WHAT YOU WILL DO
Look below for the line containing "match r with" and the line containing "rewrite owns_spec, list_elem_of_In, in_map_iff."; repeat exactly those two lines and all lines between them, and nothing else.

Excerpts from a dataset
(* ===== verification/AccountExport.v ===== *)
(** * The export of an account (internal/auth: store.go, service.go, handler.go)

    The document an organizer downloads: the rows of the tables that belong to the
    events she owns.  The queries over the tables below an event are the entries of
    a Go map, which is ranged over in any order: the order is an argument.  A field
    that no query filled is nil ([None]). *)

From S2P Require Import Prelude.
From S2P Require Import GoStr.
From S2P Require Import GoTime.
From S2P Require Import Schema.
From S2P Require Import Eff.
From S2P Require Import Http.
From S2P Require Import Auth.
From S2P Require Import AuthHandler.
From S2P Require Import Demo.
From S2P Require Import AccountDelete.
From S2P Require Import AccountSteps.
From S2P Require Import AccountSystem.
From S2P Require Import AccountDemo.

Local Open Scope Z_scope.

(** The rows of a query, with their keys. *)
#[local] Abbreviation Rows R := (list (string * R)).

Record ExportDocument := MkExport {
  xd_ExportedAt : string;
  xd_Organizer : User;
  xd_Events : Rows EventRow;
  xd_Series : Rows SeriesRow;
  xd_Invitations : option (Rows InvitationRow);
  xd_Guests : option (Rows GuestRow);
  xd_Responses : option (Rows ResponseRow);
  xd_GuestResponses : option (Rows GuestResponseRow);
  xd_Questions : option (Rows QuestionRow);
  xd_InvitationAnswers : option (Rows InvAnswerRow);
  xd_GuestAnswers : option (Rows GuestAnswerRow);
  xd_Messages : option (Rows MessageRow);
  xd_Webhooks : option (Rows WebhookRow);
  xd_Reminders : option (Rows ReminderRow);
  xd_InviteCards : option (Rows CardRow);
  xd_NotificationLog : option (Rows LogRow) }.

Definition with_children (doc : ExportDocument)
    (v_Guests : Rows GuestRow) (v_Responses : Rows ResponseRow) (v_InvitationAnswers : Rows InvAnswerRow)
    (v_GuestResponses : Rows GuestResponseRow) (v_GuestAnswers : Rows GuestAnswerRow) : ExportDocument :=
  MkExport doc.(xd_ExportedAt) doc.(xd_Organizer) doc.(xd_Events) doc.(xd_Series)
    doc.(xd_Invitations) (Some v_Guests) (Some v_Responses) (Some v_GuestResponses)
    doc.(xd_Questions) (Some v_InvitationAnswers) (Some v_GuestAnswers) doc.(xd_Messages)
    doc.(xd_Webhooks) doc.(xd_Reminders) doc.(xd_InviteCards) doc.(xd_NotificationLog).
Definition with_Invitations (v_Invitations : Rows InvitationRow) (doc : ExportDocument) : ExportDocument :=
  MkExport doc.(xd_ExportedAt) doc.(xd_Organizer) doc.(xd_Events) doc.(xd_Series) (Some
    v_Invitations) doc.(xd_Guests) doc.(xd_Responses) doc.(xd_GuestResponses) doc.(xd_Questions)
    doc.(xd_InvitationAnswers) doc.(xd_GuestAnswers) doc.(xd_Messages) doc.(xd_Webhooks)
    doc.(xd_Reminders) doc.(xd_InviteCards) doc.(xd_NotificationLog).
Definition with_Questions (v_Questions : Rows QuestionRow) (doc : ExportDocument) : ExportDocument :=
  MkExport doc.(xd_ExportedAt) doc.(xd_Organizer) doc.(xd_Events) doc.(xd_Series)
    doc.(xd_Invitations) doc.(xd_Guests) doc.(xd_Responses) doc.(xd_GuestResponses) (Some
    v_Questions) doc.(xd_InvitationAnswers) doc.(xd_GuestAnswers) doc.(xd_Messages)
    doc.(xd_Webhooks) doc.(xd_Reminders) doc.(xd_InviteCards) doc.(xd_NotificationLog).
Definition with_Messages (v_Messages : Rows MessageRow) (doc : ExportDocument) : ExportDocument :=
  MkExport doc.(xd_ExportedAt) doc.(xd_Organizer) doc.(xd_Events) doc.(xd_Series)
    doc.(xd_Invitations) doc.(xd_Guests) doc.(xd_Responses) doc.(xd_GuestResponses)
    doc.(xd_Questions) doc.(xd_InvitationAnswers) doc.(xd_GuestAnswers) (Some v_Messages)
    doc.(xd_Webhooks) doc.(xd_Reminders) doc.(xd_InviteCards) doc.(xd_NotificationLog).
Definition with_Webhooks (v_Webhooks : Rows WebhookRow) (doc : ExportDocument) : ExportDocument :=
  MkExport doc.(xd_ExportedAt) doc.(xd_Organizer) doc.(xd_Events) doc.(xd_Series)
    doc.(xd_Invitations) doc.(xd_Guests) doc.(xd_Responses) doc.(xd_GuestResponses)
    doc.(xd_Questions) doc.(xd_InvitationAnswers) doc.(xd_GuestAnswers) doc.(xd_Messages) (Some
    v_Webhooks) doc.(xd_Reminders) doc.(xd_InviteCards) doc.(xd_NotificationLog).
Definition with_Reminders (v_Reminders : Rows ReminderRow) (doc : ExportDocument) : ExportDocument :=
  MkExport doc.(xd_ExportedAt) doc.(xd_Organizer) doc.(xd_Events) doc.(xd_Series)
    doc.(xd_Invitations) doc.(xd_Guests) doc.(xd_Responses) doc.(xd_GuestResponses)
    doc.(xd_Questions) doc.(xd_InvitationAnswers) doc.(xd_GuestAnswers) doc.(xd_Messages)
    doc.(xd_Webhooks) (Some v_Reminders) doc.(xd_InviteCards) doc.(xd_NotificationLog).
Definition with_InviteCards (v_InviteCards : Rows CardRow) (doc : ExportDocument) : ExportDocument :=
  MkExport doc.(xd_ExportedAt) doc.(xd_Organizer) doc.(xd_Events) doc.(xd_Series)
    doc.(xd_Invitations) doc.(xd_Guests) doc.(xd_Responses) doc.(xd_GuestResponses)
    doc.(xd_Questions) doc.(xd_InvitationAnswers) doc.(xd_GuestAnswers) doc.(xd_Messages)
    doc.(xd_Webhooks) doc.(xd_Reminders) (Some v_InviteCards) doc.(xd_NotificationLog).
Definition with_NotificationLog (v_NotificationLog : Rows LogRow) (doc : ExportDocument) : ExportDocument :=
  MkExport doc.(xd_ExportedAt) doc.(xd_Organizer) doc.(xd_Events) doc.(xd_Series)
    doc.(xd_Invitations) doc.(xd_Guests) doc.(xd_Responses) doc.(xd_GuestResponses)
    doc.(xd_Questions) doc.(xd_InvitationAnswers) doc.(xd_GuestAnswers) doc.(xd_Messages)
    doc.(xd_Webhooks) doc.(xd_Reminders) doc.(xd_InviteCards) (Some v_NotificationLog).

(** The entries of the map. *)
Inductive Child := CInvitations | CQuestions | CMessages | CWebhooks | CReminders | CInviteCards | CNotificationLog.
#[global] Instance child_eq_dec : EqDecision Child.
Proof. solve_decision. Defined.
Definition eventChildren : list Child :=
  [CInvitations; CQuestions; CMessages; CWebhooks; CReminders; CInviteCards; CNotificationLog].

(** [SELECT * FROM t WHERE column IN (?, ...)] *)
Definition rows_in {R} (ids : list string) (column : R -> string) (t : gmap string R) : Rows R :=
  select (fun _ r => bool_decide (column r ∈ ids)) t.
(** ... of a table joined with [guests]. *)
Definition rows_of_guests {R} (ids : list string) (guest : R -> string) (d : Database)
    (t : gmap string R) : Rows R :=
  select (fun _ r => match d.(guests) !! guest r with
                     | Some g => bool_decide (g.(g_invitation_id) ∈ ids)
                     | None => false
                     end) t.
Definition owner_membership (userID : string) (m : MembershipRow) : bool :=
  bool_decide (m.(em_user_id) = userID) && bool_decide (m.(em_role) = "owner").
Definition export_child (ids : list string) (c : Child) (d : Database) : ExportDocument -> ExportDocument :=
  match c with
  | CInvitations => with_Invitations (rows_in ids i_event_id d.(invitations))
  | CQuestions => with_Questions (rows_in ids q_event_id d.(event_questions))
  | CMessages => with_Messages (rows_in ids m_event_id d.(invitation_messages))
  | CWebhooks => with_Webhooks (rows_in ids wh_event_id d.(webhooks))
  | CReminders => with_Reminders (rows_in ids rm_event_id d.(reminders))
  | CInviteCards => with_InviteCards (rows_in ids c_event_id d.(invite_cards))
  | CNotificationLog => with_NotificationLog (rows_in ids l_event_id d.(notification_log))
  end.

Section export.
Context `{E : Env}.

Definition organizerEventIDs (organizerID : string) : M (list string) :=
  query "list event ids" (fun d =>
    map (fun x => x.2.(em_event_id)) (select (fun _ => owner_membership organizerID) d.(event_memberships))).
Definition eventInvitationIDs (eventIDs : list string) : M (list string) :=
  query "list invitation ids" (fun d => (rows_in eventIDs i_event_id d.(invitations)).*1).

(** The loop over the map, in the order of this run. *)
Fixpoint export_children (ids : list string) (order : list Child) (doc : ExportDocument) : M ExportDocument :=
  match order with
  | [] => ret doc
  | c :: rest =>
      rows <- query "export event children" (export_child ids c) ;;
      export_children ids rest (rows doc)
  end.
(** The tables below the invitations. *)
Definition export_households (ids : list string) (doc : ExportDocument) : M ExportDocument :=
  guests_ <- query "export guests" (fun d => rows_in ids g_invitation_id d.(guests)) ;;
  responses <- query "export responses" (fun d => rows_in ids r_invitation_id d.(rsvp_responses)) ;;
  answers <- query "export answers" (fun d => rows_in ids ia_invitation_id d.(invitation_answers)) ;;
  guestResponses <- query "export guest responses"
    (fun d => rows_of_guests ids gr_guest_id d d.(guest_responses)) ;;
  guestAnswers <- query "export guest answers"
    (fun d => rows_of_guests ids ga_guest_id d d.(guest_answers)) ;;
  ret (with_children doc guests_ responses answers guestResponses guestAnswers).

Definition ErrNoRows : err := EInternal "sql: no rows in result set".
Definition ExportOrganizerData (order : list Child) (organizerID : string) : M ExportDocument :=
  o <- findOrganizerByID organizerID ;;
  match o with
  | None => fail ErrNoRows
  | Some organizer =>
      t <- now ;;
      eventIDs <- organizerEventIDs organizerID ;;
      events_ <- query "export events" (fun d =>
        order_by (fun a b => text_le a.2.(e_created_at) b.2.(e_created_at))
          (select (fun id _ => owns organizerID d id) d.(events))) ;;
      series <- query "export series" (fun d =>
        order_by (fun a b => text_le a.2.(sr_created_at) b.2.(sr_created_at))
          (select (is_owner_of sr_owner organizerID) d.(event_series))) ;;
      let doc := MkExport (format_rfc3339 t) organizer events_ series
                   None None None None None None None None None None None None in
      if bool_decide (eventIDs = []) then ret doc else
      doc <- export_children eventIDs order doc ;;
      invitationIDs <- eventInvitationIDs eventIDs ;;
      if bool_decide (invitationIDs = []) then ret doc else export_households invitationIDs doc
  end.
Definition ExportData (order : list Child) (organizerID : string) : M ExportDocument :=
  ExportOrganizerData order organizerID.

(** The reply also names the file of the attachment. *)
Definition handleExportMe (order : list Child) (organizer : option User) : M (Resp ExportDocument) :=
  match organizer with
  | None => ret auth_unauthorized
  | Some u =>
      r <- attempt (ExportData order u.(user_ID)) ;;
      match r with
      | Ok doc => ret (json 200 doc)
      | Err _ => auth_internal
      end
  end.
End export.

(** ** What the document holds *)

Section promises.
Context `{E : Env}.

Lemma elem_of_rows_in {R} ids (column : R -> string) t k r :
  (k, r) ∈ rows_in ids column t <-> t !! k = Some r /\ column r ∈ ids.
Proof. unfold rows_in. rewrite elem_of_select. simpl. by rewrite bool_decide_eq_true. Qed.

Lemma owned_ids u d e :
  e ∈ map (fun x => x.2.(em_event_id)) (select (fun _ => owner_membership u) d.(event_memberships))
  <-> owns u d e = true.
Proof.
  rewrite owns_spec, list_elem_of_In, in_map_iff. unfold owner_membership. split.
  - intros ([k m] & <- & Hin). apply list_elem_of_In, elem_of_select in Hin as [Hk H]. simpl in *.
    rewrite andb_true_iff, !bool_decide_eq_true in H. destruct H. by exists k, m.
  - intros (k & m & Hk & <- & Hu & Hr). exists (k, m). split; [done|].
    apply list_elem_of_In, elem_of_select. split; [done|]. simpl. by rewrite !bool_decide_eq_true_2.
Qed.
Lemma owned_invitations u d ids k :
  (forall e, e ∈ ids <-> owns u d e = true) ->
  k ∈ (rows_in ids i_event_id d.(invitations)).*1 <-> invitation_owned u d k = true.
Proof.
  intros Hids. rewrite list_elem_of_fmap. unfold invitation_owned. split.
  - intros ([k' r] & -> & [Hk He]%elem_of_rows_in). simpl. rewrite Hk. by apply Hids.
  - destruct (d.(invitations) !! k) as [i|] eqn:Hk; [|done]. intros Ho. exists (k, i).
    split; [done|]. apply elem_of_rows_in. split; [done|]. by apply Hids.
Qed.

YOUR SOLUTION
      match r with
      | Ok doc => ret (json 200 doc)
      | Err _ => auth_internal
      end
  end.
End export.

(** ** What the document holds *)

Section promises.
Context `{E : Env}.

Lemma elem_of_rows_in {R} ids (column : R -> string) t k r :
  (k, r) ∈ rows_in ids column t <-> t !! k = Some r /\ column r ∈ ids.
Proof. unfold rows_in. rewrite elem_of_select. simpl. by rewrite bool_decide_eq_true. Qed.

Lemma owned_ids u d e :
  e ∈ map (fun x => x.2.(em_event_id)) (select (fun _ => owner_membership u) d.(event_memberships))
  <-> owns u d e = true.
Proof.
  rewrite owns_spec, list_elem_of_In, in_map_iff. unfold owner_membership. split.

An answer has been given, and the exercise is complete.